-------- Supplied entries

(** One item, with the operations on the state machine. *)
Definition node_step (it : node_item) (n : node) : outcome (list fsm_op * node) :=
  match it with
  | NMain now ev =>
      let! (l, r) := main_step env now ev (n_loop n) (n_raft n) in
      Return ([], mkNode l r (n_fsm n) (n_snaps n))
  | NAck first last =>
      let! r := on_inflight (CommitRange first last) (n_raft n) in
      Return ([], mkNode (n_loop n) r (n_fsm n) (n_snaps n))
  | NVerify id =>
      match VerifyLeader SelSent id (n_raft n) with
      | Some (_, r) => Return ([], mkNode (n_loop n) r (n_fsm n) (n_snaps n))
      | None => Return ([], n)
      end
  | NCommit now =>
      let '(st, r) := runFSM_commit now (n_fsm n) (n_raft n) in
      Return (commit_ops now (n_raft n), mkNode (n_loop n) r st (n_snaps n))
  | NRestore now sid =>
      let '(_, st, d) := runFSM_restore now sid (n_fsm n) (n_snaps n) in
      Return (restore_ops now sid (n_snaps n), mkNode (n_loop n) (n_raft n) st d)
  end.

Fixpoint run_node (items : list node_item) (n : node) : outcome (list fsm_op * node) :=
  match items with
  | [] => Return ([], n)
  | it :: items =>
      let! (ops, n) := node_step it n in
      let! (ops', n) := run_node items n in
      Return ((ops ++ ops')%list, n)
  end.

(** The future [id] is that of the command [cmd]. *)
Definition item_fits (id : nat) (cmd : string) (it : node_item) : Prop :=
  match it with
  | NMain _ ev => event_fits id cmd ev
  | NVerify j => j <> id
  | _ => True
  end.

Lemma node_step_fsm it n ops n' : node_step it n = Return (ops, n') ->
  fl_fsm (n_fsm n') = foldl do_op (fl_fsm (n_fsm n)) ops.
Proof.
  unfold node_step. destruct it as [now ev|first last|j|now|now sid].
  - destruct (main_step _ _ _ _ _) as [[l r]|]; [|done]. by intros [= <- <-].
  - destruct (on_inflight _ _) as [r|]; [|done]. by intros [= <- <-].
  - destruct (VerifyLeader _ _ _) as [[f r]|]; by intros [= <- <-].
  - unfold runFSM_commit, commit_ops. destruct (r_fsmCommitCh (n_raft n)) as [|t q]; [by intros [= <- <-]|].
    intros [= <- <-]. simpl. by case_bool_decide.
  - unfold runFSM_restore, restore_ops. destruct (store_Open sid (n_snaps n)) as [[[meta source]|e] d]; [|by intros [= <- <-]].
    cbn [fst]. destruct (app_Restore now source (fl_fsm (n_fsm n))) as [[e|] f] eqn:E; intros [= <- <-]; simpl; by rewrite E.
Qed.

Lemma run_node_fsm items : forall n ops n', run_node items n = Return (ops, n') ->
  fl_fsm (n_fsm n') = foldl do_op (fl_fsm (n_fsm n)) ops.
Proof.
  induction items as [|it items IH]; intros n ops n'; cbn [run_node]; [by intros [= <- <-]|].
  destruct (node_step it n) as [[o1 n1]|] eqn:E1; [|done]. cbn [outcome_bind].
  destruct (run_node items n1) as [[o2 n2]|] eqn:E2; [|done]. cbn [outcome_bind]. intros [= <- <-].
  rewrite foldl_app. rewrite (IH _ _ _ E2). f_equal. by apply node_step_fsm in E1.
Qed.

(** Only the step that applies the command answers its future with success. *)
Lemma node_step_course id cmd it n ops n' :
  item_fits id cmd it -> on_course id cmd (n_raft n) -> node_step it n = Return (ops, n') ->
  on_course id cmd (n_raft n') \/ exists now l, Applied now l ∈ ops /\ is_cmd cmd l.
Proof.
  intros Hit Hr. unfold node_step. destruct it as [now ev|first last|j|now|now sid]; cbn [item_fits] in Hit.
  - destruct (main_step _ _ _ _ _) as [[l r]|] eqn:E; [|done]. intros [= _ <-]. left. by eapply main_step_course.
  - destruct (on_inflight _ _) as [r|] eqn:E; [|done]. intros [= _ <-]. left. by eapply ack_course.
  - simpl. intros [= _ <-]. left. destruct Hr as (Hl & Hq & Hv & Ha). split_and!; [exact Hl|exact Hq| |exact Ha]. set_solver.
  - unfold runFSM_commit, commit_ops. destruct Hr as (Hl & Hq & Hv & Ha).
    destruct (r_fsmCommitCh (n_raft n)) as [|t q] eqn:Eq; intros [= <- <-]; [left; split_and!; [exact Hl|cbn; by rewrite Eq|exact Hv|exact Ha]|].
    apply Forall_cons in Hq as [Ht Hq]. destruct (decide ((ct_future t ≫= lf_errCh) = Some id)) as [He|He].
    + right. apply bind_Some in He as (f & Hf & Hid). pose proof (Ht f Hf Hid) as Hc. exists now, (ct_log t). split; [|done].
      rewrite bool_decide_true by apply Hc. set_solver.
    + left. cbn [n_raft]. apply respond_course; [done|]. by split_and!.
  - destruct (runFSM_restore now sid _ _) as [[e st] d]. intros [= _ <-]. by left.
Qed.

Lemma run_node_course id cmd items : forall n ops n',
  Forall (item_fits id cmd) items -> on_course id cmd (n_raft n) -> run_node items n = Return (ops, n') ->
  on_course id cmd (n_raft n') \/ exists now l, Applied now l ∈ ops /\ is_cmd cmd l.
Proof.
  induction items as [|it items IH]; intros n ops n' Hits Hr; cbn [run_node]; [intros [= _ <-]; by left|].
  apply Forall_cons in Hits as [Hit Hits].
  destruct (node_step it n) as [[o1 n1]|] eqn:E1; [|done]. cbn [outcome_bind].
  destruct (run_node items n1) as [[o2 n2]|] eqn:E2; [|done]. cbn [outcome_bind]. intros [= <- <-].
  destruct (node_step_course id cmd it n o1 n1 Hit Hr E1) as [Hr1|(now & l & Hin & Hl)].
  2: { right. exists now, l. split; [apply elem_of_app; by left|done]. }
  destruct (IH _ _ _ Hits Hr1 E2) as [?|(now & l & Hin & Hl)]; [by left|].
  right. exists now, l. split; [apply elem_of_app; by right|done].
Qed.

----------------
-------- Supplied entries

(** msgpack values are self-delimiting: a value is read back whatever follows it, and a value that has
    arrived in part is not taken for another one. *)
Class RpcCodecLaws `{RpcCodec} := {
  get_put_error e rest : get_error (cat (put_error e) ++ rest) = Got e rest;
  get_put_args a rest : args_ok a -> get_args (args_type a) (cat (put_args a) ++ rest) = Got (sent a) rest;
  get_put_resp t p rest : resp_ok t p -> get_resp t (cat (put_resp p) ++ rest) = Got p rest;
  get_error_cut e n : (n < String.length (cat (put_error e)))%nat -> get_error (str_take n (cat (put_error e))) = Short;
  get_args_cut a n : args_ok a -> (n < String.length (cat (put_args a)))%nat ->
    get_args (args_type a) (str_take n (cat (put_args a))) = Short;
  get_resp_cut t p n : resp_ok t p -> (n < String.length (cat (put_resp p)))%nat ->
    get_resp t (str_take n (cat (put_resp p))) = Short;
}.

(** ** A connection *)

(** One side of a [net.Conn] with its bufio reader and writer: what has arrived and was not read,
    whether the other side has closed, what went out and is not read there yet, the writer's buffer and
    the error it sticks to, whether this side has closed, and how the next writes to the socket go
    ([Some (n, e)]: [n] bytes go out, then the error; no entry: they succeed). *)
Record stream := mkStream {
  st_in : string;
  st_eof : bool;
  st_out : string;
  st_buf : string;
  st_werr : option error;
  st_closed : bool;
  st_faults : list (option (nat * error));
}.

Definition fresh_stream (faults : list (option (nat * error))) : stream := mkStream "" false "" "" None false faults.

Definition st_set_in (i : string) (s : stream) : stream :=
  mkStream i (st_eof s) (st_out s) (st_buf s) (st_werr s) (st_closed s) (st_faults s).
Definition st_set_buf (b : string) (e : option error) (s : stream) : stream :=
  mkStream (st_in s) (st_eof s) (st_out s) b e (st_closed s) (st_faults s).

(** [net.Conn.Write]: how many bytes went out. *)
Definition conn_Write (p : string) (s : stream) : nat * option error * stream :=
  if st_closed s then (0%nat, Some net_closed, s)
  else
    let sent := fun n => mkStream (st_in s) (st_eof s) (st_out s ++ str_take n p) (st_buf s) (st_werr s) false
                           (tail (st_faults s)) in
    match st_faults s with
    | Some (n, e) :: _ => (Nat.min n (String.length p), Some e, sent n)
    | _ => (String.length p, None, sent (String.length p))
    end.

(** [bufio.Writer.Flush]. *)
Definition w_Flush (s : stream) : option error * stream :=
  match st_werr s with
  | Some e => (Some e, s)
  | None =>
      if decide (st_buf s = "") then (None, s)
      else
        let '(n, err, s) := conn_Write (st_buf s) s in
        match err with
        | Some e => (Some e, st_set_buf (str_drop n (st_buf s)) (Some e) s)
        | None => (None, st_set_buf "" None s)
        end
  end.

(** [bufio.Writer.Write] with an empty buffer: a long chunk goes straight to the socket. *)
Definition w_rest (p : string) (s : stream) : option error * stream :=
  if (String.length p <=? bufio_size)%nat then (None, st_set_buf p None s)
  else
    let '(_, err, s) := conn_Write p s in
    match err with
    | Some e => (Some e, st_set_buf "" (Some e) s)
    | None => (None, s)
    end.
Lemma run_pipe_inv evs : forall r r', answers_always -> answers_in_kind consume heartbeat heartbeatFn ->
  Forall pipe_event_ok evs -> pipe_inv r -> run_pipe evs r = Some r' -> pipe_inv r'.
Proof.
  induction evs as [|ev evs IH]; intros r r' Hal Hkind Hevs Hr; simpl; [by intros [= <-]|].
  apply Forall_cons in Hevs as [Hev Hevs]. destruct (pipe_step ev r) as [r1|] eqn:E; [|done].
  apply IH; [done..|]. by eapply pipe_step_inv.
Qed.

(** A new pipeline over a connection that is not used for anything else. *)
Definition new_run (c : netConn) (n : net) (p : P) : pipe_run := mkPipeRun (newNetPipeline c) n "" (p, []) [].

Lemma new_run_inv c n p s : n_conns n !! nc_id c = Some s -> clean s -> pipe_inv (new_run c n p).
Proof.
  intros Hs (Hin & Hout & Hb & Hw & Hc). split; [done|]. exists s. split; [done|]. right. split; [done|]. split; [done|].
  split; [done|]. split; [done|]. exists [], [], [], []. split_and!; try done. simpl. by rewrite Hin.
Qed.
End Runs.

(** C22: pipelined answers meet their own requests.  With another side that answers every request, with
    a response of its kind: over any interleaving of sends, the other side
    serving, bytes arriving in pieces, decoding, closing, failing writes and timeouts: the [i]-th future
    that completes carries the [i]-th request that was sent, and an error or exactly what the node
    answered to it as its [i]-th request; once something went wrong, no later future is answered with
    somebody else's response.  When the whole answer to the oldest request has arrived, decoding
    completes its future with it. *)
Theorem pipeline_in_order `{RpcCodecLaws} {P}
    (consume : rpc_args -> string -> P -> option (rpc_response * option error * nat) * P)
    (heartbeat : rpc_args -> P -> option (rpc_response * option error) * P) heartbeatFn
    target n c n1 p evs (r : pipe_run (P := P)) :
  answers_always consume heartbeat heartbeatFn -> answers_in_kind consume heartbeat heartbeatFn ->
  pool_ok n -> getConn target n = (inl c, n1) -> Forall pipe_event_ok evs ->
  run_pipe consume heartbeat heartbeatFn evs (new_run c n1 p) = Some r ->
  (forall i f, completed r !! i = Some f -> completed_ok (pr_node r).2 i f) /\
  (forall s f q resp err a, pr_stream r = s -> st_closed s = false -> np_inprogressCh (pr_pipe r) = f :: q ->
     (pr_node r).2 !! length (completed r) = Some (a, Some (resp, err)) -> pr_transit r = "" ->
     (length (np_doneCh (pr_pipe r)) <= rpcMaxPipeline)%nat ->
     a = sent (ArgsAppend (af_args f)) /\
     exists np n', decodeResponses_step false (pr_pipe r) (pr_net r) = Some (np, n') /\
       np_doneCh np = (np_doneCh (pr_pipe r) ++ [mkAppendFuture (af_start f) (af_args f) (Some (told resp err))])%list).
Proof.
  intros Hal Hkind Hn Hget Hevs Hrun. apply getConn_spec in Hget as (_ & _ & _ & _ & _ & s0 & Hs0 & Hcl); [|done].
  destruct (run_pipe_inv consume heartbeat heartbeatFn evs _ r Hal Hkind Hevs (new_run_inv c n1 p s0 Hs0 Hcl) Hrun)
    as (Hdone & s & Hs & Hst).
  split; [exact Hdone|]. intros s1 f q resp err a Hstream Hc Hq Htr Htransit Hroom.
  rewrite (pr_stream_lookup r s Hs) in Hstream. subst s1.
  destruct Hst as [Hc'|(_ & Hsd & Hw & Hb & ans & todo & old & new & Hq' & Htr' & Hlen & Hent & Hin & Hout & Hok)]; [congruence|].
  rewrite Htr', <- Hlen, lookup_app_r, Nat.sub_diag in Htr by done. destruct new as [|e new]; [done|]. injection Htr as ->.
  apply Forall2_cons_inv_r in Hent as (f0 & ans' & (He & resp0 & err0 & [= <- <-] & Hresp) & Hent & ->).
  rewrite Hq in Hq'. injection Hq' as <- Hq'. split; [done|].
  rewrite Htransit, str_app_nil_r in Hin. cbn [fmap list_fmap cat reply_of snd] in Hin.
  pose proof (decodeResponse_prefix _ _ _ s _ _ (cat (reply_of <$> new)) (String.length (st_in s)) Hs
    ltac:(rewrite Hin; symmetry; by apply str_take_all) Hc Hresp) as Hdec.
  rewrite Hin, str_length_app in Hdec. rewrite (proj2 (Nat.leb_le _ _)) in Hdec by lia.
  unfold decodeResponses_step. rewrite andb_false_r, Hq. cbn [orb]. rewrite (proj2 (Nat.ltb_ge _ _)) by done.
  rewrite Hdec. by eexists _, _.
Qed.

----------------

> _What needs to be done_:
Of all the entries above, repeat only the lines from the line that has "apply Forall2_cons_inv_r in" to the line that has "rewrite Htransit, str_app_nil_r", both lines included, exactly.

> _Completed exercise_:
  apply Forall2_cons_inv_r in Hent as (f0 & ans' & (He & resp0 & err0 & [= <- <-] & Hresp) & Hent & ->).
  rewrite Hq in Hq'. injection Hq' as <- Hq'. split; [done|].
  rewrite Htransit, str_app_nil_r in Hin. cbn [fmap list_fmap cat reply_of snd] in Hin.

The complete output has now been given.